• [Aim of the exercise]: Find the line that contains "localStorage (getFromLocalStorage browser_with_broken_history).2" in the entries below. Output it and each later line exactly, and nothing else.

Data excerpts:
(** C9, amended: when the history key holds a list (or nothing, which is
    read as the empty list) and the storage accepts the write, saving an
    analysis stores the list that starts with the analysis and goes on with
    the first nine entries of the old list at most, a list that is newest
    first and has at most ten entries; when the storage refuses the write,
    nothing is stored: the old history stays and the failure is logged. *)
Theorem save_prepends_and_caps (analysis : jsvalue number) b existing :
  JSON_parse (item_or (getItem STORAGE_KEY b) (str "[]"))
  = Normal (JArr existing) →
  (write_accepted (localStorage b) STORAGE_KEY
     (JSON_stringify (JArr (analysis :: take 9 existing))) = true →
   getItem STORAGE_KEY (saveToLocalStorage analysis b)
   = Some (JSON_stringify (JArr (analysis :: take 9 existing)))) ∧
  (write_accepted (localStorage b) STORAGE_KEY
     (JSON_stringify (JArr (analysis :: take 9 existing))) = false →
   saveToLocalStorage analysis b
   = console_error "Failed to save to localStorage:" QuotaExceededError b) ∧
  (length (analysis :: take 9 existing) ≤ 10)%nat ∧
  (length existing ≤ 9 →
   take 9 existing = existing)%nat ∧
  (∀ i, (i < 9)%nat →
        (analysis :: take 9 existing) !! S i = existing !! i).
Proof.
  intros Hparse. rewrite (save_on_array _ _ _ Hparse).
  split; [|split; [|split; [|split]]].
  - intros ->. unfold getItem, setItem. simpl. by rewrite lookup_insert_eq.
  - by intros ->.
  - simpl. rewrite length_take. lia.
  - intros Hshort. by apply take_ge.
  - intros i Hi. simpl. by apply lookup_take_lt.
Qed.

(** C10: when the text stored under the history key does not parse,
    [getFromLocalStorage] returns the empty list: the exception is caught
    and logged, it never reaches the caller, and the storage is left
    alone. *)
Theorem malformed_history_reads_empty b raw e :
  getItem STORAGE_KEY b = Some raw →
  JSON_parse raw = Throw e →
  (getFromLocalStorage b).1 = JArr [] ∧
  localStorage (getFromLocalStorage b).2 = localStorage b.
Proof.
  intros Hraw Hthrow. unfold getFromLocalStorage. rewrite Hraw.
  destruct raw as [|c raw].
  - simpl. by rewrite JSON_parse_empty_array.
  - rewrite item_or_truthy by done. by rewrite Hthrow.
Qed.

End WithJSON.

Import MiniJSON.

Example long_history_parses :
  JSON_parse (JSON_stringify (JArr long_history)) = Normal (JArr long_history).
Proof. vm_compute. reflexivity. Qed.

Lemma save_prepends_and_caps_witness :
  getItem STORAGE_KEY
    (saveToLocalStorage new_analysis browser_with_long_history)
  = Some (JSON_stringify
            (JArr (new_analysis :: take 9 long_history))).
Proof.
  refine (proj1 (save_prepends_and_caps new_analysis
                   browser_with_long_history long_history _) _).
  - vm_compute. reflexivity.
  - vm_compute. reflexivity.
Defined.

(** C9, as stated, fails: in a storage with room for 64 code units, which
    holds the history of eleven entries, the write of the new list is
    refused; the history key keeps the old list and not the list headed by
    the new analysis. *)
Lemma save_refused_keeps_old_history :
  (stored_units (localStorage browser_with_long_history) <=? 64)%N = true ∧
  JSON_parse (item_or (getItem STORAGE_KEY browser_with_long_history)
                (str "[]"))
  = Normal (JArr long_history) ∧
  getItem STORAGE_KEY
    (@saveToLocalStorage Z mini_json (room_for 64) new_analysis
       browser_with_long_history)
  = Some (JSON_stringify (JArr long_history)) ∧
  getItem STORAGE_KEY
    (@saveToLocalStorage Z mini_json (room_for 64) new_analysis
       browser_with_long_history)
  ≠ Some (JSON_stringify (JArr (new_analysis :: take 9 long_history))).
Proof.
  vm_compute. repeat split. intros H. discriminate H.
Qed.

Lemma malformed_history_reads_empty_witness :
  (getFromLocalStorage browser_with_broken_history).1 = JArr [] ∧
  localStorage (getFromLocalStorage browser_with_broken_history).2
  = localStorage browser_with_broken_history.
Proof.
  apply (malformed_history_reads_empty browser_with_broken_history
           (str "[{broken") SyntaxError).
  - vm_compute. reflexivity.
  - vm_compute. reflexivity.
Defined.

End HistoryProofs.

(** * Further properties of the rate limiter *)

Module WindowProofs.
Import RateLimit RateLimitProofs.

Lemma run_app (calls1 calls2 : list call) (s : store) :
  run (calls1 ++ calls2) s
  = ((run calls1 s).1 ++ (run calls2 (run calls1 s).2).1,
     (run calls2 (run calls1 s).2).2).
Proof.
  revert s. induction calls1 as [|[k now] calls1 IH]; intros s.
  - simpl. by destruct (run calls2 s).
  - rewrite <- app_comm_cons, !run_cons, IH. done.
Qed.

• [Written solution]:
  localStorage (getFromLocalStorage browser_with_broken_history).2
  = localStorage browser_with_broken_history.
Proof.
  apply (malformed_history_reads_empty browser_with_broken_history
           (str "[{broken") SyntaxError).
  - vm_compute. reflexivity.
  - vm_compute. reflexivity.
Defined.

End HistoryProofs.

(** * Further properties of the rate limiter *)

Module WindowProofs.
Import RateLimit RateLimitProofs.

Lemma run_app (calls1 calls2 : list call) (s : store) :
  run (calls1 ++ calls2) s
  = ((run calls1 s).1 ++ (run calls2 (run calls1 s).2).1,
     (run calls2 (run calls1 s).2).2).
Proof.
  revert s. induction calls1 as [|[k now] calls1 IH]; intros s.
  - simpl. by destruct (run calls2 s).
  - rewrite <- app_comm_cons, !run_cons, IH. done.
Qed.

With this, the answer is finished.